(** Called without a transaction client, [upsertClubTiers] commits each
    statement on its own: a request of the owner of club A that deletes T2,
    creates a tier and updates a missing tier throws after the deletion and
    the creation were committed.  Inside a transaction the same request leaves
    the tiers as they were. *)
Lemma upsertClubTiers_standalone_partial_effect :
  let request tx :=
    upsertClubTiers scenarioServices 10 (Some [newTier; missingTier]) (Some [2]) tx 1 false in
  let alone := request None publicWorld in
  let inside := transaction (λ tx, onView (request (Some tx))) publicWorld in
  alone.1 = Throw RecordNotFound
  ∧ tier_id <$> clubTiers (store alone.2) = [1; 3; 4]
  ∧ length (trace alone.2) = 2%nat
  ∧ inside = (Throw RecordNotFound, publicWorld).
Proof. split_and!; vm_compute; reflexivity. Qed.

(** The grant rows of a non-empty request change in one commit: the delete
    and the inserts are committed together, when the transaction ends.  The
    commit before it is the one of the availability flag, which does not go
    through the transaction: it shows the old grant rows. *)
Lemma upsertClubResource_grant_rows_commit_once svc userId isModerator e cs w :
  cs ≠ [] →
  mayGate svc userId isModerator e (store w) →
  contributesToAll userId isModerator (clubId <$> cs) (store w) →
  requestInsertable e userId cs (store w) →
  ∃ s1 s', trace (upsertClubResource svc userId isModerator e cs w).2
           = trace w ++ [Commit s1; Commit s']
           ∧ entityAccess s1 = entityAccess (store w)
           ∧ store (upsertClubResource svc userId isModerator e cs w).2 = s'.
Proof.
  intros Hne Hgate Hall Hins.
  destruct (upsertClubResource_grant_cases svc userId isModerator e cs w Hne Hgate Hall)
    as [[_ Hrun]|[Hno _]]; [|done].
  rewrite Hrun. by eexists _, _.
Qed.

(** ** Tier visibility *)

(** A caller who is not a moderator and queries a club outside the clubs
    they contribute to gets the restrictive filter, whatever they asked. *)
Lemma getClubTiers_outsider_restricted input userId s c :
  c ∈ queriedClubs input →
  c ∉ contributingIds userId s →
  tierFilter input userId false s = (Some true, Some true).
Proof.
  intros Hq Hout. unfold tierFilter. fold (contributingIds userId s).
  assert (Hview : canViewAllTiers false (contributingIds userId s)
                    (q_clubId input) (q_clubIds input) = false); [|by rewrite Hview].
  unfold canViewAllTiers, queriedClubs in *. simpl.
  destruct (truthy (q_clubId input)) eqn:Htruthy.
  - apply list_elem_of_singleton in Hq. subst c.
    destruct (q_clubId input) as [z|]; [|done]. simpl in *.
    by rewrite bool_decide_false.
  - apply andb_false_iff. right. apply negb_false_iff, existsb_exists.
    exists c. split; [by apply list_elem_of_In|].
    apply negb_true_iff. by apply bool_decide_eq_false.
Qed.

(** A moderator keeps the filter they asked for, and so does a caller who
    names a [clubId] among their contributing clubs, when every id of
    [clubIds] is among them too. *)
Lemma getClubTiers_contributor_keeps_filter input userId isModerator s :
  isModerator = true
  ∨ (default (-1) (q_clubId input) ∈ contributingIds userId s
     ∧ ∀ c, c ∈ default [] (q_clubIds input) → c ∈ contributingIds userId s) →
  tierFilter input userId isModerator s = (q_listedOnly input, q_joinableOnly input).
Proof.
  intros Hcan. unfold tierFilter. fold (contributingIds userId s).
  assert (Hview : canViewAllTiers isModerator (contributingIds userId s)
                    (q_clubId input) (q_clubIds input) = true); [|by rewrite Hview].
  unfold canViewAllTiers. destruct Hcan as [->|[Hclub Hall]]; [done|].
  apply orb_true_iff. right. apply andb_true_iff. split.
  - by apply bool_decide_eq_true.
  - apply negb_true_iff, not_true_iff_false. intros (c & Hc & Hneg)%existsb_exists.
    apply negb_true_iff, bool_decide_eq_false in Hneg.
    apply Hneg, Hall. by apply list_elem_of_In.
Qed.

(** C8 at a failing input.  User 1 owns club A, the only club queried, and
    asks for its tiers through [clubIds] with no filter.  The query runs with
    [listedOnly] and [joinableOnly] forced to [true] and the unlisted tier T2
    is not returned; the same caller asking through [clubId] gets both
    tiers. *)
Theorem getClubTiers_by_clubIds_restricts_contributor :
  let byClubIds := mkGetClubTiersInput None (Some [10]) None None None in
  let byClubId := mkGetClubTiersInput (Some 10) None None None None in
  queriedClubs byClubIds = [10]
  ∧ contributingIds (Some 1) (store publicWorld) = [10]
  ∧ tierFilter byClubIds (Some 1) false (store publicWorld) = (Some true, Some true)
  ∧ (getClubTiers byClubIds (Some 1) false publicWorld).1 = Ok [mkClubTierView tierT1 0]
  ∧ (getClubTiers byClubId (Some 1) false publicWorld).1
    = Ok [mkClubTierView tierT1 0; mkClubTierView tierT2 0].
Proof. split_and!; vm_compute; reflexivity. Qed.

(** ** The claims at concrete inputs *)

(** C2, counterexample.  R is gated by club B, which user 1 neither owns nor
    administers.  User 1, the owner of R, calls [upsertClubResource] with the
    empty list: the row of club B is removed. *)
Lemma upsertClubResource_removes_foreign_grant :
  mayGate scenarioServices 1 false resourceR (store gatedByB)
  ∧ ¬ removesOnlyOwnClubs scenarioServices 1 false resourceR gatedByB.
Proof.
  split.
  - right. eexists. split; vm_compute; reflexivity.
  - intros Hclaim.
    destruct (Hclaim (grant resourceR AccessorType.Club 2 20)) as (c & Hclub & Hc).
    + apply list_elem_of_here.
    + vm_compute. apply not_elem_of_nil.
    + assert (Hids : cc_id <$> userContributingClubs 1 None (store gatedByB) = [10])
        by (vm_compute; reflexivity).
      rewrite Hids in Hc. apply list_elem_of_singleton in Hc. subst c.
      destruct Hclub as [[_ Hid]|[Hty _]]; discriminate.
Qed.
-=-=-
## TASK DIRECTIONS
The task calls for all lines in the entries that hold "which".

## RESPONSE
    commit before it is the one of the availability flag, which does not go
(** C2, counterexample.  R is gated by club B, which user 1 neither owns nor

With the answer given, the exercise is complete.